Including the FIFA Women’s World Cup in 2023?
“Absolutely,” she said. “Right now we’re thinking about qualifying first, and then we’ll switch our focus. But first things first, we got to get there and we got to qualify.”
For now, Sheridan will focus intensely on her new team, with two wins and no losses or ties.
“As a team, our goal is to win the league and you know, (even though) a new team coming in has a really low percentage chance,” Sheridan said. “And people really underestimate us. But I’m really confident in this group. And that’s still going to be our goal.”

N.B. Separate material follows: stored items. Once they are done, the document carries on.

(* ===== verification/HandleProps.v ===== *)
(** The properties of the handle of the network thread. *)

From S2P Require Import Prelude Bytes Utf8 Cursor Canonical Path Identity Concrete Records Roster RosterConverge Protocol.
From S2P Require Import Database State StateProps RosterStore RosterLaws RosterProps Platform ToyFs Installer Sync SyncProps.
From S2P Require Import Session SessionLaws SessionProps Join ToyJoin Network NetworkLoop NetworkHandle ApprovalLaws JoinProps.

Section properties.
Context `{Crypto, !CryptoLaws, EventJson, Platform, Iroh, JoinCodec, !JoinCodecLaws}.

(** C23: A request that is pending is decided once and for all.  Its device is
    sent exactly one decision, over its own channel: a rejection when the
    request is refused or when the approval cannot be built, whose error is
    returned, and otherwise the approval that was built, after which a round is
    triggered.  The coordinator is idle afterwards.  Any other request is
    unknown: nothing is sent and nothing stored. *)
Theorem decide_request_exact stored_identity t1 t2 request_id approve h w p :
  h_joins h = JPending p -> t1 < pj_deadline p -> t2 < pj_deadline p ->
  let run := decide_request stored_identity t1 t2 request_id approve true h w in
  let idle := set_joins JIdle h in
  if bool_decide (request_id = pi_request_id (pj_info p)) then
    if approve then
      match endpoint_addr_json h with
      | Err e => run = (mkDecided (Err e) (Some (pj_decision p, DRejected)) idle, w)
      | Ok json =>
          match build_join_approval_in stored_identity json (pj_info p) (pj_endpoint_addr_json p) w with
          | (Err e, w') => run = (mkDecided (Err e) (Some (pj_decision p, DRejected)) idle, w')
          | (Ok d, w') => run = (mkDecided (Ok tt) (Some (pj_decision p, d)) (trigger idle), w')
          end
      end
    else run = (mkDecided (Ok tt) (Some (pj_decision p, DRejected)) idle, w)
  else run = (mkDecided (Err (NJoin UnknownJoinRequest)) None h, w).
Proof.
  intros Ej Ht1 Ht2 run idle.
  assert (forall t joins, t < pj_deadline p -> joins = JPending p -> expire_locked t joins = JPending p) as Hexp.
  { intros t joins Ht ->. unfold expire_locked. by rewrite (proj2 (Z.leb_gt _ _)). }
  assert (h = set_joins (JPending p) h) as Eh by (rewrite <-Ej; by destruct h).
  unfold run, decide_request, build_join_approval, decide_on, pending_addr, decide_join.
  rewrite !(Hexp t1 _ Ht1 Ej). case_bool_decide as Hid.
  - subst request_id. rewrite bool_decide_eq_false_2 by auto. destruct approve; [|done]. simpl.
    change (endpoint_addr_json (set_joins (JPending p) h)) with (endpoint_addr_json h).
    destruct (endpoint_addr_json h) as [json|e]; simpl.
    + destruct (build_join_approval_in _ _ _ _ w) as [[d|e] w']; simpl; rewrite (Hexp t2 _ Ht2 eq_refl);
        by rewrite bool_decide_eq_false_2 by auto.
    + rewrite (Hexp t2 _ Ht2 eq_refl). by rewrite bool_decide_eq_false_2 by auto.
  - rewrite bool_decide_eq_true_2 by auto. destruct approve; simpl.
    + rewrite (Hexp t2 _ Ht2 eq_refl). rewrite bool_decide_eq_true_2 by auto.
      change (set_joins (JPending p) (set_joins (JPending p) h)) with (set_joins (JPending p) h). by rewrite <-Eh.
    + by rewrite <-Eh.
Qed.

(** C24: Removing a peer.  Over a store of the group it refuses this device
    itself, does nothing for a device that is no member, and otherwise stores a
    new tip without the peer and triggers a round, unless no such revision can
    be made, which changes nothing. *)
Theorem remove_peer_exact universe g w l identity peer h :
  roster_separates universe -> g ∈ universe -> validate_genesis g = Ok tt ->
  roster_ok universe g (w_db w) -> selected_roster_chain (w_db w) = (Ok (g :: l), w_db w) -> identity_wf identity ->
  (forall r, child (List.last l g) (Remove peer) identity = Ok r -> r ∈ universe) ->
  let run := remove_peer (Some identity) peer h w in
  if bool_decide (peer = endpoint_id identity) then run = (Err CannotRemoveSelf, w)
  else if bool_decide (rev_members (List.last l g) !! peer = None) then run = (Ok (false, h), w)
  else match child (List.last l g) (Remove peer) identity with
       | Err e => run = (Err (NState (StateRoster e)), w)
       | Ok r => exists w', run = (Ok (true, trigger h), w') /\ roster_ok universe g (w_db w') /\
           selected_roster_chain (w_db w') = (Ok (g :: l ++ [r]), w_db w') /\ rev_members r !! peer = None
       end.
Proof.
  intros Hsep Hgu Hg Hok Hsel Hid Hu run.
  destruct (selected_sound universe Hsep g Hgu Hg (w_db w) _ Hok Hsel) as (l0 & [= <-] & Hs).
  assert (set_db w (w_db w) = w) as Ew by by destruct w.
  assert (run = if bool_decide (peer = endpoint_id identity) then (Err CannotRemoveSelf, w)
    else if bool_decide (rev_members (List.last l g) !! peer = None) then (Ok (false, h), w)
    else let '(r, db) := apply_roster_change_inner identity (Remove peer) None (w_db w) in
         match r with Ok _ => (Ok (true, trigger h), set_db w db) | Err e => (Err (NState e), set_db w db) end) as ->.
  { unfold run, remove_peer, ibind, ilift, nstate, imap_err, on_db. cbn [ok_or].
    case_bool_decide; [done|]. rewrite Hsel. cbn [map_err]. rewrite last_of_chain. cbn [ok_or].
    case_bool_decide; [by rewrite Ew|]. cbn [set_db w_db]. unfold apply_roster_change.
    by destruct (apply_roster_change_inner _ _ _ _) as [[r|e] db]. }
  case_bool_decide as Hself; [done|]. case_bool_decide as Hm; [done|].
  assert (roster_change_is_satisfied (List.last l g) (Remove peer) = false) as Hsat by by apply bool_decide_eq_false_2.
  destruct (child (List.last l g) (Remove peer) identity) as [r|e] eqn:Hc.
  - destruct (change_applied universe Hsep g Hgu Hg (w_db w) l identity (Remove peer) None r)
      as (db1 & Ha & Hs1 & ->); auto; [done|]. exists (set_db w db1). split; [done|].
    split; [apply Ha|]. split; [by apply (selected_complete universe Hsep g Hgu Hg); [apply Ha|]|].
    pose proof (child_validates _ _ _ _ Hid Hc) as (Hv & Hch & _).
    by apply (child_satisfies _ _ _ Hv), bool_decide_eq_true in Hch.
  - rewrite (change_refused universe Hsep g Hgu Hg (w_db w) l identity (Remove peer) None e) by done. by rewrite Ew.
Qed.
End properties.

(** ** Examples *)

Section examples.
#[local] Existing Instance toy_crypto.
#[local] Existing Instance toy_crypto_laws.
#[local] Existing Instance terse_json.
#[local] Existing Instance toy_platform.
#[local] Existing Instance toy_iroh.
#[local] Existing Instance toy_join.

Definition idle_handle : Handle := mkHandle [] true JIdle (Some (Some (arr (eid (endpoint_id alice))))).
Definition asked_handle : Handle := set_joins (JPending (mkPending bob_info bob_addr 4 100)) idle_handle.

(** An approval that cannot be built rejects the device. *)
Lemma decide_request_exact_witness :
  decide_request None 1 2 (lit "id") true true asked_handle founder_world
  = (mkDecided (Err NSetup) (Some (4%nat, DRejected)) idle_handle, founder_world).
Proof.
  exact (decide_request_exact None 1 2 (lit "id") true asked_handle founder_world (mkPending bob_info bob_addr 4 100)
    eq_refl eq_refl eq_refl).
Defined.

Definition pair_world : World := mkWorld base_db toy_empty 0.

Lemma remove_peer_exact_witness :
  exists w', remove_peer (Some alice) (endpoint_id bob) idle_handle pair_world = (Ok (true, trigger idle_handle), w').
Proof.
  pose proof (remove_peer_exact example_universe example_genesis pair_world [admit_bob] alice (endpoint_id bob) idle_handle
    example_separated example_genesis_in example_genesis_valid base_db_ok ltac:(evaluate) (from_secret_wf _)) as Hr.
  cbn [List.last] in Hr. cbv zeta in Hr.
  assert (child admit_bob (Remove (endpoint_id bob)) alice = Ok remove_bob) as Hc by evaluate. rewrite Hc in Hr.
  revert Hr. case_bool_decide as E1; [vm_compute in E1; discriminate E1|].
  case_bool_decide as E2; [vm_compute in E2; discriminate E2|]. intros Hr.
  destruct Hr as (w' & Hrun & _).
  - intros r <-%Ok_inj. apply example_in_universe. by vm_compute.
  - by exists w'.
Defined.
End examples.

Adapting is one of her biggest challenges now — to new players, new defenders and a new part of the country.
Goalkeeper Kailen Sheridan greets the crowd after the match. Photo by Chris Stone
Calling New York and New Jersey a “very high intensity, emotional places,” she is trying to adapt to the “calm and relaxed” culture of Southern California.
But she thinks slowing herself down, taking it a day or match at a time, is good for her and is looking forward to this lifestyle for years to come. San Diego is a great place to live, she believes.
“We’re also looking at the long run of this team,” she said. “And I think it’s going to be one of those clubs that has a legacy and really builds the culture around the city.”
She calls her teammates “super humble. And that really helps. I think we have already kind of developed trust within each other. And that’s one of the biggest things you need on the field, but it also creates a really good environmental field.”
When she starting out in soccer, she had thoughts of being a forward.
“I mean, it’s cool and awesome to be a striker, but I think I found my calling,” she figures. “(Superstar Alex Morgan is) definitely better than I probably ever would have been. So I’m happy to be in the back. I’m happy to have her at the front.”
Her goal and that of her teammates is to improve with each match.
“I think, personally, I just want to be the best I can every day, and the best I can be for this team and for Canada,” Sheridan concluded. “And ultimately, if that gets me the World Cup … and the Olympic gold medal again, that’s my goal.”
The Wave hosts the Chicago Red Stars at 2 p.m. Sunday at Torero Stadium at the University of San Diego.